(** * ServiceClient: the request pipeline client of ms-rest-js

    A shallow embedding of [ServiceClient] (constructor, [pipeline],
    [addUserAgentInfo], [sendRequest]) together with the chain builder
    [createRequestPipeline] it calls.

    JavaScript objects that the code mutates in place (the caller's options
    object, the [requestPolicyCreators] array, the user-agent token array) live
    in an explicit [Store]; a reference is an index into the store.  Code that
    can throw runs in a state-and-exception monad [M]: a computation maps a
    store to a completion ([Normal] value or [Throw]n error) and the store it
    leaves behind (mutations made before a throw persist, as in JavaScript).

    The sample script revokeTokens.js is embedded separately, in
    [RevokeTokensSample], as a script of awaited library calls and console
    output that is run against an environment. *)

From Stdlib Require Import ZArith String List Lia.
From stdpp Require Import base list.
Import ListNotations.

Open Scope string_scope.
Open Scope list_scope.

(** ** JavaScript basics *)

(** Errors built by [new Error(message)], and the [TypeError] the runtime
    raises when a property is read from something that is not there. *)
Inductive JsError : Type :=
| Error (message : string)
| TypeError (message : string).

(** The outcome of running a piece of code: it returns or it throws.  For an
    [async] function, [Normal] is the resolved and [Throw] the rejected
    promise. *)
Inductive Completion (A : Type) : Type :=
| Normal (a : A)
| Throw (e : JsError).
Arguments Normal {A} a.
Arguments Throw {A} e.

(** A reference to an object of the store. *)
Abbreviation loc := nat.

(** [Array.prototype.indexOf] on an array of strings: the first index whose
    element is strictly equal to [x], or -1. *)
Fixpoint indexOf_from (xs : list string) (x : string) (i : Z) : Z :=
  match xs with
  | [] => (-1)%Z
  | y :: ys => if String.eqb y x then i else indexOf_from ys x (i + 1)%Z
  end.

Definition indexOf (xs : list string) (x : string) : Z := indexOf_from xs x 0%Z.

(** ** The chain builder *)

(** Modelled from the spec: [createRequestPipeline] of ./requestPipeline, which
    is not among the sources.  "The factory supplied first becomes the
    outermost policy; each factory is invoked with the policy built from the
    remainder of the sequence as its inward delegate, so the terminal transport
    sender is always innermost." *)
Fixpoint createRequestPipeline {Policy : Type}
    (requestPolicyCreators : list (Policy -> Policy)) (transport : Policy) : Policy :=
  match requestPolicyCreators with
  | [] => transport
  | creator :: remainder => creator (createRequestPipeline remainder transport)
  end.

(** *** Observing a chain

    A sender is run on a request and a chronological log of events; it returns
    the response and the extended log. *)
Section Observation.
Context {Request Response : Type}.

Inductive Event : Type :=
| SawRequest (policy : string) (request : Request)
| Transport (request : Request)
| SawResponse (policy : string) (response : Response).

Definition Sender : Type := Request -> list Event -> Response * list Event.

(** A policy that delegates inward: it may rewrite the request before the
    inward call and the response after it. *)
Record Delegating : Type := {
  policyName : string;
  onRequest : Request -> Request;
  onResponse : Response -> Response;
}.

(** The factory of a delegating policy: given the inward sender, the policy
    sees the request, calls inward, then sees the response. *)
Definition delegatingPolicy (p : Delegating) (nextPolicy : Sender) : Sender :=
  fun request log =>
    let log1 := log ++ [SawRequest (policyName p) request] in
    let '(response, log2) := nextPolicy (onRequest p request) log1 in
    (onResponse p response, log2 ++ [SawResponse (policyName p) response]).

(** The terminal transport sender: answers with [respond request]. *)
Definition transportSender (respond : Request -> Response) : Sender :=
  fun request log => (respond request, log ++ [Transport request]).

(** What each policy of [ps] is handed on the request side, outermost first,
    when the chain is entered with [request]. *)
Fixpoint requestSide (ps : list Delegating) (request : Request) : list Event :=
  match ps with
  | [] => []
  | p :: rest => SawRequest (policyName p) request :: requestSide rest (onRequest p request)
  end.

(** The request that reaches the transport. *)
Definition outgoing (ps : list Delegating) (request : Request) : Request :=
  fold_left (fun r p => onRequest p r) ps request.

(** What each policy of [ps], taken in the order given, is handed on the
    response side when the first of them receives [response]. *)
Fixpoint responseSide (ps : list Delegating) (response : Response) : list Event :=
  match ps with
  | [] => []
  | p :: rest => SawResponse (policyName p) response :: responseSide rest (onResponse p response)
  end.

(** The response that leaves the chain. *)
Definition incoming (ps : list Delegating) (response : Response) : Response :=
  fold_left (fun r p => onResponse p r) ps response.

(** The policies that saw the request, and those that saw the response, in
    the order in which they did. *)
Definition requestOrder (log : list Event) : list string :=
  flat_map (fun e => match e with SawRequest p _ => [p] | _ => [] end) log.

Definition responseOrder (log : list Event) : list string :=
  flat_map (fun e => match e with SawResponse p _ => [p] | _ => [] end) log.
End Observation.
Arguments Event : clear implicits.
Arguments Sender : clear implicits.
Arguments Delegating : clear implicits.

(** ** The sample script revokeTokens.js

    The script talks to the service through [CommunicationIdentityClient] of
    @azure/communication-administration, which is not among the sources: its
    constructor and methods are calls answered by the environment, each either
    fulfilled with a result or rejected with a thrown value.  A run of the
    script is recorded as the sequence of these calls and of the console
    output. *)
Module RevokeTokensSample.

(** The line feed of the string literals ["Request: \n"] and
    ["\nResponse: \n"]. *)
Definition newline : string := String (Ascii.ascii_of_nat 10) EmptyString.

(** [process.env["CONNECTION_STRING"] || "<communication service connection
    string>"]: [env] is the variable after [dotenv.config()], [None] when it
    is not set. *)
Definition connectionString (env : option string) : string :=
  match env with
  | Some v =>
      if String.eqb v "" then "<communication service connection string>" else v
  | None => "<communication service connection string>"
  end.

(** What [createUser] and [issueToken] are fulfilled with, as far as the
    script reads them. *)
Record CommunicationUser : Type := { communicationUserId : string }.
Record CommunicationUserToken : Type := { token : string }.

(** A value a rejected call throws: [undefined], [null], or any other value,
    of which the script reads the [request] and [response] properties
    ([None] when the value has no such property). *)
Inductive Thrown : Type :=
| ThrownUndefined
| ThrownNull
| ThrownValue (requestProperty responseProperty : option string) (description : string).

(** A promise that has settled. *)
Inductive Settled (A : Type) : Type :=
| Fulfilled (a : A)
| Rejected (error : Thrown).
Arguments Fulfilled {A} a.
Arguments Rejected {A} error.

(** The TypeError the runtime raises when a property of [undefined] or
    [null] is read: an error object without [request] or [response]. *)
Definition propertyTypeError : Thrown := ThrownValue None None "TypeError".

(** [error.request] and [error.response]: reading a property of [undefined]
    or [null] throws, which inside an [async] function or a promise handler
    rejects its promise. *)
Definition request (error : Thrown) : Settled (option string) :=
  match error with
  | ThrownUndefined | ThrownNull => Rejected propertyTypeError
  | ThrownValue requestProperty _ _ => Fulfilled requestProperty
  end.

Definition response (error : Thrown) : Settled (option string) :=
  match error with
  | ThrownUndefined | ThrownNull => Rejected propertyTypeError
  | ThrownValue _ responseProperty _ => Fulfilled responseProperty
  end.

§ PROBLEM STATEMENT:
Could you set down every record exactly as given?

§ RESULT:
(** * ServiceClient: the request pipeline client of ms-rest-js

    A shallow embedding of [ServiceClient] (constructor, [pipeline],
    [addUserAgentInfo], [sendRequest]) together with the chain builder
    [createRequestPipeline] it calls.

    JavaScript objects that the code mutates in place (the caller's options
    object, the [requestPolicyCreators] array, the user-agent token array) live
    in an explicit [Store]; a reference is an index into the store.  Code that
    can throw runs in a state-and-exception monad [M]: a computation maps a
    store to a completion ([Normal] value or [Throw]n error) and the store it
    leaves behind (mutations made before a throw persist, as in JavaScript).

    The sample script revokeTokens.js is embedded separately, in
    [RevokeTokensSample], as a script of awaited library calls and console
    output that is run against an environment. *)

From Stdlib Require Import ZArith String List Lia.
From stdpp Require Import base list.
Import ListNotations.

Open Scope string_scope.
Open Scope list_scope.

(** ** JavaScript basics *)

(** Errors built by [new Error(message)], and the [TypeError] the runtime
    raises when a property is read from something that is not there. *)
Inductive JsError : Type :=
| Error (message : string)
| TypeError (message : string).

(** The outcome of running a piece of code: it returns or it throws.  For an
    [async] function, [Normal] is the resolved and [Throw] the rejected
    promise. *)
Inductive Completion (A : Type) : Type :=
| Normal (a : A)
| Throw (e : JsError).
Arguments Normal {A} a.
Arguments Throw {A} e.

(** A reference to an object of the store. *)
Abbreviation loc := nat.

(** [Array.prototype.indexOf] on an array of strings: the first index whose
    element is strictly equal to [x], or -1. *)
Fixpoint indexOf_from (xs : list string) (x : string) (i : Z) : Z :=
  match xs with
  | [] => (-1)%Z
  | y :: ys => if String.eqb y x then i else indexOf_from ys x (i + 1)%Z
  end.

Definition indexOf (xs : list string) (x : string) : Z := indexOf_from xs x 0%Z.

(** ** The chain builder *)

(** Modelled from the spec: [createRequestPipeline] of ./requestPipeline, which
    is not among the sources.  "The factory supplied first becomes the
    outermost policy; each factory is invoked with the policy built from the
    remainder of the sequence as its inward delegate, so the terminal transport
    sender is always innermost." *)
Fixpoint createRequestPipeline {Policy : Type}
    (requestPolicyCreators : list (Policy -> Policy)) (transport : Policy) : Policy :=
  match requestPolicyCreators with
  | [] => transport
  | creator :: remainder => creator (createRequestPipeline remainder transport)
  end.

(** *** Observing a chain

    A sender is run on a request and a chronological log of events; it returns
    the response and the extended log. *)
Section Observation.
Context {Request Response : Type}.

Inductive Event : Type :=
| SawRequest (policy : string) (request : Request)
| Transport (request : Request)
| SawResponse (policy : string) (response : Response).

Definition Sender : Type := Request -> list Event -> Response * list Event.

(** A policy that delegates inward: it may rewrite the request before the
    inward call and the response after it. *)
Record Delegating : Type := {
  policyName : string;
  onRequest : Request -> Request;
  onResponse : Response -> Response;
}.

(** The factory of a delegating policy: given the inward sender, the policy
    sees the request, calls inward, then sees the response. *)
Definition delegatingPolicy (p : Delegating) (nextPolicy : Sender) : Sender :=
  fun request log =>
    let log1 := log ++ [SawRequest (policyName p) request] in
    let '(response, log2) := nextPolicy (onRequest p request) log1 in
    (onResponse p response, log2 ++ [SawResponse (policyName p) response]).

(** The terminal transport sender: answers with [respond request]. *)
Definition transportSender (respond : Request -> Response) : Sender :=
  fun request log => (respond request, log ++ [Transport request]).

(** What each policy of [ps] is handed on the request side, outermost first,
    when the chain is entered with [request]. *)
Fixpoint requestSide (ps : list Delegating) (request : Request) : list Event :=
  match ps with
  | [] => []
  | p :: rest => SawRequest (policyName p) request :: requestSide rest (onRequest p request)
  end.

(** The request that reaches the transport. *)
Definition outgoing (ps : list Delegating) (request : Request) : Request :=
  fold_left (fun r p => onRequest p r) ps request.

(** What each policy of [ps], taken in the order given, is handed on the
    response side when the first of them receives [response]. *)
Fixpoint responseSide (ps : list Delegating) (response : Response) : list Event :=
  match ps with
  | [] => []
  | p :: rest => SawResponse (policyName p) response :: responseSide rest (onResponse p response)
  end.

(** The response that leaves the chain. *)
Definition incoming (ps : list Delegating) (response : Response) : Response :=
  fold_left (fun r p => onResponse p r) ps response.

(** The policies that saw the request, and those that saw the response, in
    the order in which they did. *)
Definition requestOrder (log : list Event) : list string :=
  flat_map (fun e => match e with SawRequest p _ => [p] | _ => [] end) log.

Definition responseOrder (log : list Event) : list string :=
  flat_map (fun e => match e with SawResponse p _ => [p] | _ => [] end) log.
End Observation.
Arguments Event : clear implicits.
Arguments Sender : clear implicits.
Arguments Delegating : clear implicits.

(** ** The sample script revokeTokens.js

    The script talks to the service through [CommunicationIdentityClient] of
    @azure/communication-administration, which is not among the sources: its
    constructor and methods are calls answered by the environment, each either
    fulfilled with a result or rejected with a thrown value.  A run of the
    script is recorded as the sequence of these calls and of the console
    output. *)
Module RevokeTokensSample.

(** The line feed of the string literals ["Request: \n"] and
    ["\nResponse: \n"]. *)
Definition newline : string := String (Ascii.ascii_of_nat 10) EmptyString.

(** [process.env["CONNECTION_STRING"] || "<communication service connection
    string>"]: [env] is the variable after [dotenv.config()], [None] when it
    is not set. *)
Definition connectionString (env : option string) : string :=
  match env with
  | Some v =>
      if String.eqb v "" then "<communication service connection string>" else v
  | None => "<communication service connection string>"
  end.

(** What [createUser] and [issueToken] are fulfilled with, as far as the
    script reads them. *)
Record CommunicationUser : Type := { communicationUserId : string }.
Record CommunicationUserToken : Type := { token : string }.

(** A value a rejected call throws: [undefined], [null], or any other value,
    of which the script reads the [request] and [response] properties
    ([None] when the value has no such property). *)
Inductive Thrown : Type :=
| ThrownUndefined
| ThrownNull
| ThrownValue (requestProperty responseProperty : option string) (description : string).

(** A promise that has settled. *)
Inductive Settled (A : Type) : Type :=
| Fulfilled (a : A)
| Rejected (error : Thrown).
Arguments Fulfilled {A} a.
Arguments Rejected {A} error.

(** The TypeError the runtime raises when a property of [undefined] or
    [null] is read: an error object without [request] or [response]. *)
Definition propertyTypeError : Thrown := ThrownValue None None "TypeError".

(** [error.request] and [error.response]: reading a property of [undefined]
    or [null] throws, which inside an [async] function or a promise handler
    rejects its promise. *)
Definition request (error : Thrown) : Settled (option string) :=
  match error with
  | ThrownUndefined | ThrownNull => Rejected propertyTypeError
  | ThrownValue requestProperty _ _ => Fulfilled requestProperty
  end.

Definition response (error : Thrown) : Settled (option string) :=
  match error with
  | ThrownUndefined | ThrownNull => Rejected propertyTypeError
  | ThrownValue _ responseProperty _ => Fulfilled responseProperty
  end.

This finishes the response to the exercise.